Vor 200 Jahren standen auf einem Markt in Schlesien an einem Gemüsestand zwei Dienstmädchen und warteten. Das eine zog das andere ins Vertrauen: »Seit einem Monat ist mir morgens immer so schrecklich übel.« Die andere hörte kaum hin, wiederholte nur halblaut ihre Einkaufsliste, um nichts zu vergessen und damit den Zorn ihrer Herrin auf sich zu ziehen.
Genauestens zugehört hatte hingegen eine ältere Frau hinter ihnen, die Nachbarin der Familie des Dienstmädchens, das sich elend fühlte. Die Nachbarin hatte sich schon immer vom Leben benachteiligt gefühlt und neidete der Herrin des Mädchens ihren Ehemann und Gemüsegarten. Augenblicklich verließ sie den Stand, eilte zur Fischverkäuferin und flüsterte ihr zu: »Stell dir vor, die Magd meiner Nachbarin ist schwanger.«
Nach zehn Minuten wusste es der ganze Markt, nach 20 Minuten wurde über mögliche Väter diskutiert. Jeder, außer der Betroffenen, war informiert. Junge Burschen folgten ihr und belästigten sie. Alte Weiber spien vor ihr aus. Der Hausherr warf sie hinaus, da er seinen Sohn für den Vater hielt und einen Skandal vermeiden wollte.
Selbstmord Das Mädchen verließ den Ort in Schande. Auf der Brücke über dem trägen Fluss, der zur Stadt hinausführte, lehnte sie sich übers Geländer und schaute in die grünen Strudel des Wassers. Sie blickte noch einmal zum Himmel hinauf, dann schwang sie sich über das Geländer. War sie schwanger? Vielleicht. Möglicherweise war aber auch eine Krankheit Ursache ihrer Übelkeit.
Tod und Leben stehen in der Gewalt der Zunge, heißt es im Buch Mischle, den Sprüchen Salomos. In der jüdischen Tradition kommt dem Wort eine elementare Bedeutung zu: Es erschafft und vernichtet. Das Wort Gottes erschuf das Universum. Die Gabe der Sprache hat den Menschen dazu ermächtigt, die Welt zu dominieren. Sie erlaubt es ihm, grundlegende Muster aus seiner Erfahrungswelt auf eine abstrakte Ebene zu bringen und daraus allgemeine Regeln abzuleiten.

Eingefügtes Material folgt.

(** X2: an update is stored exactly when its commit goes through.  A
    database fault at the lookup, at the update statement or at the commit
    answers with the fault and leaves the table as it was; a fault at the
    re-read that follows the commit answers with the fault although the new
    values are stored. *)
Theorem update_fault_positions (i : Z) (u : ProcessedAgentData) (d : Database) :
  i ∈ ids (rows d) ->
  update_processed_agent_data (Some 0%nat) i u d = (Raise SQLAlchemyError, d) /\
  update_processed_agent_data (Some 1%nat) i u d = (Raise SQLAlchemyError, d) /\
  update_processed_agent_data (Some 2%nat) i u d = (Raise SQLAlchemyError, d) /\
  update_processed_agent_data (Some 3%nat) i u d
  = (Raise SQLAlchemyError, snd (update_processed_agent_data None i u d)) /\
  (forall k, (4 <= k)%nat ->
     update_processed_agent_data (Some k) i u d
     = update_processed_agent_data None i u d).
Proof.
  intros Hin.
  destruct (List.find (has_id i) (rows d)) as [r|] eqn:E;
    [|by apply find_none_ids in E].
  rewrite update_present by done.
  unfold update_processed_agent_data, with_session, execute_select_first,
    execute_update, commit, bind.
  split; [|split; [|split; [|split]]].
  - rewrite statement_fails by done. simpl. by rewrite database_eta.
  - rewrite statement_ok by done. simpl. rewrite E. simpl.
    by rewrite database_eta.
  - rewrite statement_ok by done. simpl. rewrite E. simpl.
    by rewrite database_eta.
  - rewrite statement_ok by done. simpl. rewrite E. simpl. done.
  - intros k Hk. unfold statement. simpl.
    rewrite bool_decide_eq_false_2 by (intros [= ->]; lia). simpl. rewrite E. simpl.
    rewrite bool_decide_eq_false_2 by (intros [= ->]; lia). simpl.
    rewrite bool_decide_eq_false_2 by (intros [= ->]; lia). simpl.
    rewrite bool_decide_eq_false_2 by (intros [= ->]; lia). simpl.
    by rewrite find_update_same.
Qed.

Lemma update_fault_positions_witness :
  let d := snd (create_block None [sample_unit] empty_database) in
  let u := {| road_state := "bumpy"; agent_data := agent_data sample_unit |} in
  (1 ∈ ids (rows d)) /\
  update_processed_agent_data (Some 2%nat) 1 u d = (Raise SQLAlchemyError, d) /\
  update_processed_agent_data (Some 3%nat) 1 u d
  = (Raise SQLAlchemyError, snd (update_processed_agent_data None 1 u d)).
Proof.
  intros d u.
  assert (H : 1 ∈ ids (rows d)) by (vm_compute; apply list_elem_of_here).
  destruct (update_fault_positions 1 u d H) as (_ & _ & H2 & H3 & _).
  split; [exact H|]. split; [exact H2 | exact H3].
Defined.

(** ** Create: all or nothing *)

Lemma insert_all_steps (data : list ProcessedAgentData) (s : Session) :
  (forall j, (j < length data)%nat -> fault s ≠ Some (issued s + j)%nat) ->
  insert_all data s
  = (Ok tt, {| committed := committed s;
               pending := pending s ++ assign (sequence s) data;
               sequence := sequence s + Z.of_nat (length data);
               issued := (issued s + length data)%nat;
               fault := fault s |}).
Proof.
  revert s. induction data as [|u data IH]; intros [c p n k f] Hf; simpl in *.
  - unfold ret. by rewrite app_nil_r, Z.add_0_r, Nat.add_0_r.
  - unfold bind, execute_insert, bind. rewrite statement_ok; simpl.
    + rewrite IH; simpl.
      * rewrite <- app_assoc. simpl.
        replace (n + 1 + Z.of_nat (length data))
          with (n + Z.pos (Pos.of_succ_nat (length data))) by lia.
        replace (S (k + length data)) with (k + S (length data))%nat by lia.
        done.
      * intros j Hj. specialize (Hf (S j)).
        replace (S (k + j))%nat with (k + S j)%nat by lia. apply Hf. lia.
    + specialize (Hf 0%nat). rewrite Nat.add_0_r in Hf. apply Hf. lia.
Qed.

Die Macht der Sprache ist uns Juden von alters her bekannt, und die Tora warnt scharf vor ihrem Missbrauch: Geh nicht zu deinem Volk und verbreite Gerüchte! Die schlimmste Kategorie des Klatsches ist Laschon Hara, die üble Nachrede. Der Rambam, Maimonides (1138–1204), versteht unter Laschon Hara jede Aussage, die dem Betroffenen, wenn sie öffentlich wird, körperlich oder finanziell Schaden zufügt oder ihm Qualen und Angst bereitet.
Verbote Der bedeutende Gelehrte Rabbi Jisrael Meir Kagan verfasste Ende des 19. Jahrhunderts ein kompaktes Standardwerk zu Laschon Hara namens Chafetz Chaim. Kernaussagen daraus sind: Es ist verboten, schlecht über jemanden zu sprechen, selbst wenn die Aussagen korrekt sind. Man soll nichts, was man über jemanden gehört hat, weitererzählen. Man soll nicht anderen zuhören, die sich negativ über einen Dritten äußern. Hört man doch etwas, darf man es nicht glauben. Auch ist es verboten, Geschichten anonym zu erzählen, wenn es für den Hörer möglich ist, darauf zu kommen, von wem die Rede ist.
Was Laschon Hara zu einer schweren Sünde macht, ist ihre beträchtliche Halbwertszeit. Ob gewollt oder nicht, Klatsch bleibt lange haften. In einer jüdischen Volkserzählung heißt es: Ein Mann, der seine Mitmenschen verleumdet hatte und dies bereute, ging zum Rabbi. Er fragte: »Wie kann ich das wiedergutmachen?«
Der Rabbi nahm ein Daunenkissen, riss es auf und hielt es in den Wind. Die Federn zerstoben in alle Himmelsrichtungen, und der Rabbi fragte: »Wie kann man diese Daunen wieder einsammeln?« Im Talmud wird die Zunge als ein so gefährliches Instrument beschrieben, dass sie hinter zwei Mauern, den Lippen und den Zähnen, verborgen gehalten wird.